The British Army is becoming an American auxiliary force

(Photo: Getty)

What are the armed forces for? This is the question that hangs over every defence review, and one that recent governments have been averse to answering.

The problem is this: since the end of the Cold War, defence has gradually slipped further and further down the political priority list. At the same time, ministers and senior officers have been reluctant to publicly scale back their ambitions for what the military should do.

As a result, instead of making decisive cuts to certain capacities in order to maintain others, we have gradually shrunk all the services to the point where they face serious operational difficulties.

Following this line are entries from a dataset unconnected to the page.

(* Verification of the autotiling core of tileset-painter
   (src/src/components/TilePainter.tsx, src/src/types/tileset.ts).

   The painted-tile map of the component, a JS [Map<string, PaintedTile>]
   keyed by the string `${x},${y}`, is modelled as a [gmap (Z * Z)] keyed
   by the coordinate pair: the key string is an injective function of the
   two integers, so lookups and updates agree.  Sprite rectangles
   (TileData.x/y/width/height) only matter for rendering and are left
   out of the records. *)

From Stdlib Require Import String ZArith QArith Qround List.
From stdpp Require Import base gmap strings list.

Open Scope string_scope.
Open Scope Z_scope.

(* ===================================================================== *)
(* Data model (src/src/types/tileset.ts)                                 *)
(* ===================================================================== *)

(** [BaseMaterial]: id and noise probability (0-100). *)
Record BaseMaterial := {
  mat_id : string;
  noiseProbability : Q
}.

(** [BorderTile]: id, directions, materialA, materialB. *)
Record BorderTile := {
  border_id : string;
  directions : string;
  materialA : string;
  materialB : string
}.

(** [NoiseTile]: id and the material it decorates. *)
Record NoiseTile := {
  noise_id : string;
  baseMaterial : string
}.

(** The part of [TilesetConfig] the painter reads. *)
Record TilesetConfig := {
  config_id : string;
  materials : list BaseMaterial;
  borders : list BorderTile;
  noise : list NoiseTile
}.

(** [PaintedTile]; [tx]/[ty] are the fields [x]/[y];
    [undefined] optional fields are [None]. *)
Record PaintedTile := {
  tx : Z;
  ty : Z;
  materialId : string;
  borderTileId : option string;
  noiseIds : option (list string)
}.

(** [GridConfig] (tile size in pixels included). *)
Record GridConfig := {
  gc_width : Z;
  gc_height : Z;
  tile_w : Z;
  tile_h : Z
}.

Abbreviation tileMap := (gmap (Z * Z) PaintedTile).

(* ===================================================================== *)
(* Small string helpers: String.prototype.startsWith and the removal of  *)
(* a leading occurrence of a pattern.                                    *)
(* ===================================================================== *)

Fixpoint startsWith (s pre : string) : bool :=
  match pre, s with
  | EmptyString, _ => true
  | String c p', String c' s' => Ascii.eqb c c' && startsWith s' p'
  | String _ _, EmptyString => false
  end.

Fixpoint dropPrefix (pre s : string) : string :=
  match pre, s with
  | EmptyString, _ => s
  | String _ p', String _ s' => dropPrefix p' s'
  | String _ _, EmptyString => EmptyString
  end.

(** [s.replace(pre, "")] on a string [s] that starts with [pre]: the first
    occurrence of [pre] is the leading one, so it is the prefix that goes. *)
Definition replacePrefix (s pre : string) : string := dropPrefix pre s.

(* ===================================================================== *)
(* BorderResolver: getAdjacentPositions, matchesBorderPattern and        *)
(* recalculateAllBorders                                                 *)
(* ===================================================================== *)

(** [getAdjacentPositions(x, y)], in the object's key order. *)
Definition getAdjacentPositions (x y : Z) : list (string * (Z * Z)) :=
  [("n", (x, y - 1)); ("ne", (x + 1, y - 1)); ("e", (x + 1, y));
   ("se", (x + 1, y + 1)); ("s", (x, y + 1)); ("sw", (x - 1, y + 1));
   ("w", (x - 1, y)); ("nw", (x - 1, y - 1))].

Britain boasts two aircraft carriers, for example, yet lacks the support ships to put two (or perhaps even one) full carrier groups to sea. What use is an aircraft carrier if it can’t be adequately defended? Meanwhile the army has withered to the point where some analysts question whether the UK has even a single division that is theatre-ready.

A fixation on the US has bedevilled the royal navy for years

The latest reforms announced by Ben Wallace may have taken a step towards finally providing an answer to the problem. But we might not like the answer.

At the heart of the reforms, according to media reports, is the aim to ‘transform the army into a more agile, integrated, lethal and expeditionary force’, centred on a new ‘special operations brigade’. This will be backed up with billions of pounds worth of new equipment.

Having a capable, deployment-ready armed forces is obviously a good thing, even if it is the bare minimum we might expect of a country with as strong a military tradition as ours. But there is no escaping the fact that it will be very small.